Please repeat the lines below exactly. Begin with the line containing "take i out ++" and go on through the line containing "Definition shl1_or (x".

[Stored items]
——

(* ===== verification/Scalar4145.v ===== *)
(** Integers modulo the order of the base points of DSTU 4145 ([hazmat/dstu4145/scalar.rs] and [scalar257.rs]): one
    text over [fb], as in [Gf4145.v]. *)

From S2P Require Import Prelude Poly2 Gf2mWide Limb Primes Gf4145.

(** [order()] of [curve163.rs] and [curve257.rs]. *)
Definition ORDER_163 : list Z :=
  [ 0x04; 0; 0; 0; 0; 0; 0; 0; 0; 0; 0x02; 0xBE; 0xC1; 0x2B; 0xE2;
    0x26; 0x2D; 0x39; 0xBC; 0xF1; 0x4D ].
Definition ORDER_257 : list Z :=
  [ 0; 0x80; 0; 0; 0; 0; 0; 0; 0; 0; 0; 0; 0; 0; 0;
    0; 0; 0x67; 0x59; 0x21; 0x3A; 0xF1; 0x82; 0xE9; 0x87; 0xD3; 0xE1; 0x77; 0x14; 0x90;
    0x7D; 0x47; 0x0D ].
Definition order (F : fb) : list Z := match F with Fb163 => ORDER_163 | Fb257 => ORDER_257 end.

(** ** Conversions *)

(** As for field elements, the arrays that the crate passes have the length of an element. *)
Definition sc_from_be_bytes (F : fb) (bytes : list Z) : list Z :=
  match pack_be_bytes (fb_limbs F) bytes with Some limbs => limbs | None => [] end.
Definition sc_to_be_bytes (F : fb) (self : list Z) : list Z := unpack_be_bytes (fb_bytes F) self.
Definition sc_is_zero (F : fb) (self : list Z) : bool := bool_decide (self = replicate (fb_limbs F) 0).

Definition n_limbs (F : fb) : list Z := sc_from_be_bytes F (order F).

(** ** Arithmetic on arrays *)

Definition add_n (a b : list Z) : list Z * Z := adc_loop a b 0.
Definition sub_n (a b : list Z) : list Z * Z := sbb_loop a b 0.

Definition cond_sub_if_ge (a b : list Z) : list Z :=
  let '(diff, borrow) := sub_n a b in
  let mask := wrapping_sub 64 borrow 1 in
  zip_with (λ a_i diff_i, a_i ⊕ Z.land mask (a_i ⊕ diff_i)) a diff.

(** One turn of the outer loop: the carry lands in the limb above the row. *)
Definition mul_n_row (n : nat) (b out : list Z) (i : nat) (a_i : Z) : list Z :=
  let '(row, carry) := mac_loop (slice i (i + n) out) b a_i 0 in
  take i out ++ row ++ carry :: drop (i + n + 1) out.

Definition mul_n (n : nat) (a b : list Z) : list Z := fold_enum (mul_n_row n b) 0 (replicate (2 * n) 0) a.

Definition shl1_or (x : list Z) (bit : Z) : list Z := shift_loop 1 bit x.

(** [r = shl1_or(r, (w >> bit) & 1); r = cond_sub_if_ge(r, n)] *)
Definition reduce_bit (n : list Z) (w : Z) (r : list Z) (bit : nat) : list Z :=
  let bit_val := Z.land (Z.shiftr w bit) 1 in
  cond_sub_if_ge (shl1_or r bit_val) n.

Definition reduce_mod_n (F : fb) (product : list Z) : list Z :=
  foldl (λ r limb_idx, foldl (reduce_bit (n_limbs F) (product.[limb_idx])) r (reverse (seq 0 64)))
    (replicate (fb_limbs F) 0) (reverse (seq 0 (2 * fb_limbs F))).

——

**Result of the exercise**:
  take i out ++ row ++ carry :: drop (i + n + 1) out.

Definition mul_n (n : nat) (a b : list Z) : list Z := fold_enum (mul_n_row n b) 0 (replicate (2 * n) 0) a.

Definition shl1_or (x : list Z) (bit : Z) : list Z := shift_loop 1 bit x.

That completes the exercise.